Mathematics is the language of science. Twinned so intimately with physics, over the past centuries mathematics has become a superb—indeed, unreasonably effective—language for understanding planets moving in space, particles in a vacuum, the structure of spacetime, and so on. Yet, while Wigner speaks of the unreasonable effectiveness of mathematics in the natural sciences, equally eminent mathematicians, not least Gelfand, speak of the unreasonable ineffectiveness of mathematics in biology and related fields. Why such a difference?
A contrast between physics and biology is that while physical systems can often be studied in isolation—the proverbial particle in a vacuum—biological systems are necessarily situated in their environment. A heart belongs in a body, an ant in a colony. One of the first to draw attention to this contrast was Ludwig von Bertalanffy, biologist and founder of general systems theory, who articulated the difference as one between closed and open systems:
Conventional physics deals only with closed systems, i.e. systems which are considered to be isolated from their environment. […] However, we find systems which by their very nature and definition are not closed systems.
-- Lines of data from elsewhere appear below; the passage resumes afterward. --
(** C37 (liveness): pausing with aborts drains the engine at once: when the call returns, no
    request runs or waits, the engine has no unfinished requests, and new requests are not
    scheduled. *)
Theorem pause_abort_drains {W} `{Externals W} `{Executor W} clear (e e' : EngineCore W) :
  life (scheduler e) -> pause_scheduler PauseAbort clear e = (Ok tt, e') ->
  refs (scheduler e') = [] /\ has_unfinished_requests (scheduler e') = false /\ is_scheduler_paused (scheduler e') = true.
Proof.
  intros Hl E. assert (drained PAUSED_NEW (scheduler e')) as [H1 H2].
  { revert E. unfold pause_scheduler. apply hoare_run with (P := fun x : EngineCore W => x = e) (Q := fun _ e' => drained PAUSED_NEW (scheduler e')); [| done].
    eapply (hoare_bind _ _ (fun _ e1 => refs (scheduler e1) = [])).
    { intros x ->. unfold bind, on_sched, zoom. destruct (finish_requests None _ (scheduler e)) as [[r|er] s'] eqn:Ef; [| done].
      exact (finish_all_empty _ _ _ _ Hl Ef). }
    intros []. assert (forall A (f : SM W A), keeps (drained PAUSED_NEW) f -> keeps (fun e' => drained PAUSED_NEW (scheduler e')) (on_sched f)) as Hk.
    { intros A f Hf x Hx. unfold on_sched, zoom. specialize (Hf (scheduler x) Hx). by destruct (f (scheduler x)) as [[a|er] s']. }
    eapply (hoare_bind _ _ (fun _ e1 => drained PAUSED_NEW (scheduler e1))); [by intros x Hx |]. intros [].
    destruct clear; [| apply keeps_ret]. unfold _reset_caches, engine_reset_prefix_cache, engine_reset_encoder_cache, reset_encoder_cache.
    change (keeps (fun e' : EngineCore W => drained PAUSED_NEW (scheduler e')) (let* _ := on_sched (reset_prefix_cache true false) in
      on_sched (on_enc enc_reset ed_reset) ;;; on_sched (upd_world executor_reset_encoder_cache))).
    solve_keeps; apply Hk; [apply reset_prefix_drained | apply keeps_drained_enc | by intros s Hs]. }
  split; [done |]. unfold has_unfinished_requests, get_num_unfinished_requests, is_scheduler_paused. rewrite H2.
  unfold refs in H1. apply app_eq_nil in H1 as [-> _]. done.
Qed.

Lemma pause_abort_drains_witness : exists e e' : EngineCore unit,
  pause_scheduler PauseAbort true e = (Ok tt, e') /\ running (scheduler e) = [0; 1; 2] /\ refs (scheduler e') = [].
Proof.
  destruct (demo_engine_spec (demo_config PRIORITY) (demo_engine_config 1) (take 4 demo_ops)
    (fun e => bool_decide (running (scheduler e) = [0; 1; 2]) && match pause_scheduler PauseAbort true e with (Ok _, _) => true | _ => false end))
    as (e & He & [Hr%bool_decide_eq_true Hf]%andb_true_iff); [vm_compute; reflexivity |].
  destruct (pause_scheduler PauseAbort true e) as [[[]|x] e'] eqn:E; [| discriminate Hf].
  exists e, e'. split; [exact E |]. split; [exact Hr |]. exact (proj1 (pause_abort_drains true e e' (reach_life _ _ _ _ e He) E)).
Defined.

(** ** A streaming session that is lost *)

(** Asynchronous scheduling without protection of long requests, on a pool of three usable
    blocks. *)
Definition async_config : SchedulerConfig :=
  mkSchedConfig FCFS true 8 128 1000 0 true false false 0 false false 0 0 false 16 16 None (mkNelssa false 16 16 20 0) false false false true.
Definition async_kv_config : KVCacheConfig := mkConfig 4 [mkGroup (mkSpec FullAttentionSpec 16 0) false] (Some (16, 16)).
(** Requests that stop at token 1. *)
Definition async_req (rid : string) (n arrival : Z) (resumable : bool) : SchedRequest :=
  let toks := replicate (Z.to_nat n) 5 in
  mkSR (mkRequest rid 0 arrival (Some (mkSP (Some 100) 0 (Some 1) None None false None)) None None WAITING None 100 (Some toks) None ∅ n [] toks 0 [] None [] 0 false [] false)
    0 false resumable None false 0 false.
Definition async_step : M (EngineCore unit) (option StepOutputs * bool) := step_with_batch_queue async_config (demo_engine_config 2) (fun x => x) None [] false.
(** A request, a session, an update of the session, and three steps. *)
Definition session_calls : M (EngineCore unit) unit :=
  engine_add_request None 0 (async_req "a" 15 0 false) ;;; engine_add_request None 1 (async_req "b" 15 1 true) ;;;
  engine_add_request None 2 (async_req "b" 4 2 true) ;;; async_step ;;; async_step ;;; async_step ;;; ret tt.

(** With batches in flight a session can be lost. The session is preempted while
    its first batch runs, the batch stops it, the stop turns to the next update and queues the
    session again, and the removal of stopped preempted requests takes it out of the queue:
    the session stays registered and unfinished, in no list, so it is never scheduled. *)
Lemma session_lost : exists e0 e : EngineCore unit,
  demo_new_engine async_config async_kv_config = Some e0 /\ session_calls e0 = (Ok tt, e) /\
  od_get "b"%string (s_requests (scheduler e)) = Some 1 /\ stat_of (scheduler e) 1 = Some WAITING /\ refs (scheduler e) = [0].
Proof.
  assert ((match demo_new_engine async_config async_kv_config with
          | Some e0 => match session_calls e0 with
                       | (Ok _, e) => bool_decide (od_get "b"%string (s_requests (scheduler e)) = Some 1 /\ stat_of (scheduler e) 1 = Some WAITING /\ refs (scheduler e) = [0])
                       | _ => false
                       end
          | None => false
          end) = true) as Ht by (vm_compute; reflexivity).
  destruct (demo_new_engine _ _) as [e0|]; [| discriminate Ht]. destruct (session_calls e0) as [[[]|x] e] eqn:E; [| discriminate Ht].
  apply bool_decide_eq_true in Ht. exists e0, e. split; [reflexivity |]. split; [exact E | exact Ht].
Qed.
(* ===== verification/SizingInv.v ===== *)
(** * SizingInv
    Lemmas on the sizing of KV-cache memory: calls that may raise, the binary search, the
    monotonicity of memory use in the model length, page sizes, and the splitting of layers
    into groups and tensors. *)
From S2P Require Import Prelude OrdDict CacheHit Coordinator KVCacheInterface KVCacheSizing.

(** ** Calls that may raise *)
Lemma rbind_Ok {A B} (m : res A) (k : A -> res B) b : rbind m k = Ok b <-> exists a, m = Ok a /\ k a = Ok b.
Proof. destruct m as [a|e]; simpl; split; [by exists a | by intros (a' & [= <-] & ?) | done | by intros (? & ? & ?)]. Qed.
Lemma Ok_inj {A} (a b : A) : Ok a = Ok b -> a = b.
Proof. by intros [= ->]. Qed.
Lemma rassert_Ok b x : rassert b = Ok x <-> b = true.
Proof. destruct b, x; by cbn. Qed.
(** Takes a returned result of a sequence of calls apart. *)
Ltac rinv :=
  repeat match goal with
  | H : rbind (rassert ?b) _ = Ok _ |- _ => let E := fresh "E" in apply rbind_Ok in H as (? & E%rassert_Ok & H)
  | H : rbind _ _ = Ok _ |- _ => let E := fresh "E" in apply rbind_Ok in H as (? & E & H)
  | H : Ok _ = Ok _ |- _ => injection H as H
  | H : Err _ = Ok _ |- _ => discriminate H
  end.
(** *** Groups of layer tuples *)
Lemma zip_rows_perm rows : forall k, (forall r, r ∈ rows -> length r = k) ->
  concat ((fun j => omap (fun row : list string => row !! j) rows) <$> seq 0 k) ≡ₚ concat rows.
Proof.
  induction rows as [|r rows IH]; intros k Hk.
  - simpl. induction (seq 0 k); [done |]. rewrite fmap_cons. done.
  - assert (length r = k) as <- by (apply Hk; left). simpl. rewrite <- (IH (length r)) at 1 by (intros r' Hr'; apply Hk; by right).
    assert (r = omap (fun j => r !! j) (seq 0 (length r))) as Hr.
    { clear. assert (forall i, omap (fun j => (replicate i "" ++ r) !! j) (seq i (length r)) = r) as Hi.
      { induction r as [|x r IH]; intros i; [done |]. simpl. rewrite lookup_app_r by (rewrite length_replicate; lia). rewrite length_replicate, Nat.sub_diag. simpl. f_equal.
        specialize (IH (S i)). etransitivity; [| exact IH]. apply list_omap_ext. apply Forall2_same_length_lookup. split; [done |].
        intros p a b Ha Hb. rewrite Ha in Hb. injection Hb as <-. apply lookup_seq in Ha as [-> Hp].
        rewrite !lookup_app_r by (rewrite length_replicate; lia). rewrite !length_replicate. replace (S i + p - i)%nat with (S (S i + p - S i)) by lia. done. }
      by rewrite <- (Hi 0%nat) at 1. }
    rewrite Hr at 2. generalize (seq 0 (length r)). intros js. induction js as [|j js IHj]; [done |]. rewrite !fmap_cons. simpl.
    rewrite IHj. destruct (r !! j); simpl; [| solve_Permutation]. constructor. solve_Permutation.
Qed.
(* ===== verification/WorkerBlockTable.v ===== *)
(** * WorkerBlockTable
    vllm/v1/worker/block_table.py: the block tables of a GPU worker, one row per request of
    the persistent batch, with the compaction of rows for NELSSA and the mapping of token
    positions to slots of the KV cache.

    Row indices are natural numbers. A numpy array with one entry per row is a list; the
    32-bit entries hold block numbers and counts, which are far below their bound. The device
    copy of the table is a second list; a worker does not survive an exception, so the
    state at a raise is not kept. *)
From S2P Require Import Prelude OrdDict CacheHit KVCacheInterface.

(** ** Arrays *)
Section arrays.
Context {A : Type}.
Implicit Types (l : list A).

(** [a\[i\]], [a\[i\] = x] *)
Definition np_get l (i : nat) : res A := match l !! i with Some x => Ok x | None => Err IndexError end.
Definition np_set l (i : nat) (x : A) : res (list A) := if bool_decide (i < length l)%nat then Ok (<[i := x]> l) else Err IndexError.

(** [a\[start:stop\] = vals] and [a\[start:stop\] = x]. The values must have the length of the slice; one value is repeated. *)
Definition np_put l (start : Z) (vals : list A) : list A :=
  take (Z.to_nat start) l ++ vals ++ drop (Z.to_nat start + length vals) l.
Definition slice_len l (start stop : Z) : Z := Z.max 0 (slice_bound (zlen l) stop - slice_bound (zlen l) start).
Definition np_fill l (start stop : Z) (x : A) : list A :=
  np_put l (slice_bound (zlen l) start) (replicate (Z.to_nat (slice_len l start stop)) x).
Definition np_assign l (start stop : Z) (vals : list A) : res (list A) :=
  if zlen vals =? slice_len l start stop then Ok (np_put l (slice_bound (zlen l) start) vals)
  else match vals with [x] => Ok (np_fill l start stop x) | _ => Err ValueError end.
End arrays.

(** ** BlockTable *)
Record BlockTable := mkBT {
  bt_block_size : Z;
  blocks_per_kv_block : Z;
  use_hybrid_blocks : bool;
  bt_max_num_blocks_per_req : Z;
  block_table : list (list Z);
  block_table_gpu : list (list Z);
  num_blocks_per_row : list Z;
  nelssa_compacted : list bool;
  nelssa_head_blocks : list Z;
  bt_nelssa_tail_blocks : list Z;
  bt_nelssa_tail_start_pos : list Z;
  pcp_world_size : Z;
  pcp_rank : Z;
  dcp_world_size : Z;
  dcp_rank : Z;
  cp_kv_cache_interleave_size : Z;
}.

(** [cp] is the world size and rank of the two context-parallel groups. *)
Definition new_BlockTable (block_size : Z) (max_num_reqs : nat) (max_num_blocks_per_req kernel_block_size interleave : Z) (cp : Z * Z * (Z * Z)) : res BlockTable :=
  do x <- (if kernel_block_size =? block_size then Ok (block_size, 1, false)
           else if kernel_block_size =? 0 then Err ZeroDivisionError
           else if negb (block_size mod kernel_block_size =? 0) then Err ValueError
           else Ok (kernel_block_size, block_size / kernel_block_size, true)) in
  let width := max_num_blocks_per_req * x.1.2 in
  let empty := replicate max_num_reqs (replicate (Z.to_nat width) 0) in
  let zeros := replicate max_num_reqs 0 in
  Ok (mkBT x.1.1 x.1.2 x.2 width empty empty zeros (replicate max_num_reqs false) zeros zeros zeros cp.1.1 cp.1.2 cp.2.1 cp.2.2 interleave).

Definition with_table (t : list (list Z)) (n : list Z) (b : BlockTable) : BlockTable :=
  mkBT (bt_block_size b) (blocks_per_kv_block b) (use_hybrid_blocks b) (bt_max_num_blocks_per_req b) t (block_table_gpu b) n
    (nelssa_compacted b) (nelssa_head_blocks b) (bt_nelssa_tail_blocks b) (bt_nelssa_tail_start_pos b)
    (pcp_world_size b) (pcp_rank b) (dcp_world_size b) (dcp_rank b) (cp_kv_cache_interleave_size b).
Definition with_gpu (g : list (list Z)) (b : BlockTable) : BlockTable :=
  mkBT (bt_block_size b) (blocks_per_kv_block b) (use_hybrid_blocks b) (bt_max_num_blocks_per_req b) (block_table b) g (num_blocks_per_row b)
    (nelssa_compacted b) (nelssa_head_blocks b) (bt_nelssa_tail_blocks b) (bt_nelssa_tail_start_pos b)
    (pcp_world_size b) (pcp_rank b) (dcp_world_size b) (dcp_rank b) (cp_kv_cache_interleave_size b).
Definition with_layout (c : list bool) (h t s : list Z) (b : BlockTable) : BlockTable :=
  mkBT (bt_block_size b) (blocks_per_kv_block b) (use_hybrid_blocks b) (bt_max_num_blocks_per_req b) (block_table b) (block_table_gpu b) (num_blocks_per_row b)
    c h t s (pcp_world_size b) (pcp_rank b) (dcp_world_size b) (dcp_rank b) (cp_kv_cache_interleave_size b).

Definition map_to_kernel_blocks (kv_manager_block_ids : list Z) (n : Z) : list Z :=
  if n =? 1 then kv_manager_block_ids
  else concat ((fun b => (fun j => b * n + j) <$> range n) <$> kv_manager_block_ids).

Definition append_row (block_ids : list Z) (row_idx : nat) (b : BlockTable) : res BlockTable :=
  match block_ids with
  | [] => Ok b
  | _ =>
    let ids := if use_hybrid_blocks b then map_to_kernel_blocks block_ids (blocks_per_kv_block b) else block_ids in
    do start <- np_get (num_blocks_per_row b) row_idx in
    do counts <- np_set (num_blocks_per_row b) row_idx (start + zlen ids) in
    do row <- np_get (block_table b) row_idx in
    do row' <- np_assign row start (start + zlen ids) ids in
    do t <- np_set (block_table b) row_idx row' in
    Ok (with_table t counts b)
  end.
Definition add_row (block_ids : list Z) (row_idx : nat) (b : BlockTable) : res BlockTable :=
  do counts <- np_set (num_blocks_per_row b) row_idx 0 in
  append_row block_ids row_idx (with_table (block_table b) counts b).
Definition clear_row (row_idx : nat) (b : BlockTable) : res BlockTable :=
  do n <- np_get (num_blocks_per_row b) row_idx in
  do row <- np_get (block_table b) row_idx in
  do t <- np_set (block_table b) row_idx (if 0 <? n then np_fill row 0 n 0 else row) in
  do counts <- np_set (num_blocks_per_row b) row_idx 0 in
  Ok (with_table t counts b).

Definition set_layout (row_idx : nat) (c : bool) (head_blocks tail_blocks tail_start_pos : Z) (b : BlockTable) : res BlockTable :=
  do cs <- np_set (nelssa_compacted b) row_idx c in
  do hs <- np_set (nelssa_head_blocks b) row_idx head_blocks in
  do ts <- np_set (bt_nelssa_tail_blocks b) row_idx tail_blocks in
  do ss <- np_set (bt_nelssa_tail_start_pos b) row_idx tail_start_pos in
  Ok (with_layout cs hs ts ss b).
Definition clear_middle_blocks (row_idx : nat) (head_blocks tail_blocks tail_start_pos0 : Z) (b : BlockTable) : res BlockTable :=
  do total_blocks <- np_get (num_blocks_per_row b) row_idx in
  if total_blocks =? 0 then Ok b
  else
    do bt <- np_get (block_table b) row_idx in
    let keep_blocks := head_blocks + tail_blocks in
    let tail_start_pos := if tail_start_pos0 <? 0 then total_blocks * bt_block_size b - tail_blocks * bt_block_size b else tail_start_pos0 in
    do compacted <- np_get (nelssa_compacted b) row_idx in
    if compacted then set_layout row_idx true head_blocks tail_blocks tail_start_pos b
    else
      let tail_start_idx := total_blocks - tail_blocks in
      do bt1 <- np_assign bt head_blocks (head_blocks + tail_blocks) (py_slice bt tail_start_idx total_blocks) in
      let bt2 := np_fill bt1 keep_blocks total_blocks 0 in
      do t <- np_set (block_table b) row_idx bt2 in
      do counts <- np_set (num_blocks_per_row b) row_idx keep_blocks in
      set_layout row_idx true head_blocks tail_blocks tail_start_pos (with_table t counts b).

Definition move_row (src tgt : nat) (b : BlockTable) : res BlockTable :=
  do n <- np_get (num_blocks_per_row b) src in
  do r <- np_get (block_table b) src in
  do q <- np_get (block_table b) tgt in
  do q' <- np_assign q 0 n (py_slice r 0 n) in
  do t <- np_set (block_table b) tgt q' in
  do counts <- np_set (num_blocks_per_row b) tgt n in
  Ok (with_table t counts b).
Definition swap_row (src tgt : nat) (b : BlockTable) : res BlockTable :=
  do n <- np_get (num_blocks_per_row b) src in
  do k <- np_get (num_blocks_per_row b) tgt in
  do r <- np_get (block_table b) src in
  do q <- np_get (block_table b) tgt in
  Ok (with_table (<[tgt := r]> (<[src := q]> (block_table b))) (<[tgt := n]> (<[src := k]> (num_blocks_per_row b))) b).

(** The first rows are copied to the device. *)
Definition commit_block_table (num_reqs : nat) (b : BlockTable) : BlockTable :=
  with_gpu (take num_reqs (block_table b) ++ drop num_reqs (block_table_gpu b)) b.
Definition bt_clear (b : BlockTable) : BlockTable :=
  let zero := fmap (M := list) (fun r : list Z => replicate (length r) 0) in
  with_gpu (zero (block_table_gpu b)) (with_table (zero (block_table b)) (num_blocks_per_row b) b).

(** ** Slots *)
Definition PAD_SLOT_ID : Z := -1.

(** The block index and offset of a position: with a compacted row, the tail and the generated
    tokens follow the head. *)
Definition logical_slot (compacted : bool) (head_size tail_start_pos pos : Z) : Z :=
  if compacted then if tail_start_pos <=? pos then head_size + (pos - tail_start_pos) else pos else pos.
(** The kernel for one token. The table is one contiguous array on the device; [None] is a read
    outside of it. *)
Definition slot_id (b : BlockTable) (req_idx : nat) (pos : Z) : option Z :=
  let total_cp_world_size := pcp_world_size b * dcp_world_size b in
  let total_cp_rank := pcp_rank b * dcp_world_size b + dcp_rank b in
  let virtual_block_size := bt_block_size b * total_cp_world_size in
  head_blocks ← nelssa_head_blocks b !! req_idx;
  compacted ← nelssa_compacted b !! req_idx;
  tail_start_pos ← bt_nelssa_tail_start_pos b !! req_idx;
  let slot := logical_slot compacted (head_blocks * virtual_block_size) tail_start_pos pos in
  let logical_block_index := slot / virtual_block_size in
  let offsets := slot mod virtual_block_size in
  block_number ← concat (block_table_gpu b) !! (req_idx * Z.to_nat (bt_max_num_blocks_per_req b) + Z.to_nat logical_block_index)%nat;
  let interleave := cp_kv_cache_interleave_size b in
  let is_local := (offsets / interleave) mod total_cp_world_size =? total_cp_rank in
  let local_block_offsets := offsets / (total_cp_world_size * interleave) * interleave + offsets mod interleave in
  Some (if is_local then block_number * bt_block_size b + local_block_offsets else PAD_SLOT_ID).

(** The program of request [i] writes the slots of its tokens; the last program pads the
    buffer. *)
Definition slots_of_request (b : BlockTable) (query_start_loc positions : list Z) (buf : list (option Z)) (i : nat) : list (option Z) :=
  match query_start_loc !! i, query_start_loc !! S i with
  | Some start, Some stop =>
    foldl (fun buf off => <[Z.to_nat off := p ← positions !! Z.to_nat off; slot_id b i p]> buf) buf (seqZ start (stop - start))
  | _, _ => buf
  end.
Definition compute_slot_mapping (num_reqs : nat) (query_start_loc positions : list Z) (slot_mapping : list (option Z)) (b : BlockTable) : list (option Z) :=
  let buf := foldl (slots_of_request b query_start_loc positions) slot_mapping (seq 0 num_reqs) in
  take (length positions) buf ++ replicate (length buf - length positions) (Some PAD_SLOT_ID).

(** ** MultiGroupBlockTable *)
Definition new_MultiGroupBlockTable (max_num_reqs : nat) (max_model_len : Z) (block_sizes kernel_block_sizes : list Z) (max_num_blocks : option (list Z)) (interleave total_cp_world_size : Z) (cp : Z * Z * (Z * Z)) : res (list BlockTable) :=
  if negb (zlen kernel_block_sizes =? zlen block_sizes) then Err ValueError
  else
    do ms <- match max_num_blocks with
             | Some l => Ok l
             | None => rmap (fun bs => rcdiv max_model_len (bs * total_cp_world_size)) block_sizes
             end in
    if negb (zlen ms =? zlen block_sizes) then Err ValueError
    else rmap (fun x => new_BlockTable x.1.1 max_num_reqs x.2 x.1.2 interleave cp) (zip (zip block_sizes kernel_block_sizes) ms).

(** [for i, block_table in enumerate(self.block_tables): f(block_ids\[i\])] *)
Fixpoint per_group (f : list Z -> BlockTable -> res BlockTable) (block_ids : list (list Z)) (ts : list BlockTable) : res (list BlockTable) :=
  match ts with
  | [] => Ok []
  | t :: ts' =>
    match block_ids with
    | [] => Err IndexError
    | ids :: rest => do t' <- f ids t in do ts'' <- per_group f rest ts' in Ok (t' :: ts'')
    end
  end.
Definition mg_append_row (block_ids : list (list Z)) (row_idx : nat) : list BlockTable -> res (list BlockTable) := per_group (fun ids => append_row ids row_idx) block_ids.
Definition mg_add_row (block_ids : list (list Z)) (row_idx : nat) : list BlockTable -> res (list BlockTable) := per_group (fun ids => add_row ids row_idx) block_ids.
Definition mg_clear_row (row_idx : nat) : list BlockTable -> res (list BlockTable) := rmap (clear_row row_idx).
Definition mg_move_row (src tgt : nat) : list BlockTable -> res (list BlockTable) := rmap (move_row src tgt).
Definition mg_swap_row (src tgt : nat) : list BlockTable -> res (list BlockTable) := rmap (swap_row src tgt).
Definition mg_commit_block_table (num_reqs : nat) : list BlockTable -> list BlockTable := fmap (commit_block_table num_reqs).
Definition mg_clear : list BlockTable -> list BlockTable := fmap bt_clear.
Definition mg_compute_slot_mapping (num_reqs : nat) (query_start_loc positions : list Z) (bufs : list (list (option Z))) (ts : list BlockTable) : list (list (option Z)) :=
  zip_with (fun t buf => compute_slot_mapping num_reqs query_start_loc positions buf t) ts bufs.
Every living organism is essentially an open system. It maintains itself in a continuous inflow and outflow, a building up and breaking down of components, never being, so long as it is alive, in a state of chemical and thermodynamic equilibrium but maintained in a socalled ‘steady state’ which is distinct from the latter.
While the ambitious generality of general systems theory has proved difficult, von Bertalanffy’s philosophy has had great impact in his home field of biology, leading to the modern field of systems biology. Half a century later, Dennis Noble, another great pioneer of systems biology and the originator of the first mathematical model of a working heart, describes the shift as one from reduction to integration.
Systems biology […] is about putting together rather than taking apart, integration rather than reduction. It requires that we develop ways of thinking about integration that are as rigorous as our reductionist programmes, but different. It means changing our philosophy, in the full sense of the term.
In this thesis we develop rigorous ways of thinking about integration or, as we refer to it, interconnection.
Interconnection and openness are tightly related. Indeed, openness implies that a system may be interconnected with its environment. But what is an environment but comprised of other systems? Thus the study of open systems becomes the study of how a system changes under interconnection with other systems.
To model this, we must begin by creating language to describe theinterconnection of systems. While reductionism hopes that phenomena can be explained by reducing them to “elementary units investigable independently of each other” (in the words of von Bertalanffy), this philosophy of integration introduces as an additional and equal priority the investigation of the way these units are interconnected. As such, this thesis is predicated on the hope that the meaning of an expression in our new language is determined by the meanings of its constituent expressions together with the syntactic rules combining them. This is known as the principle of compositionality.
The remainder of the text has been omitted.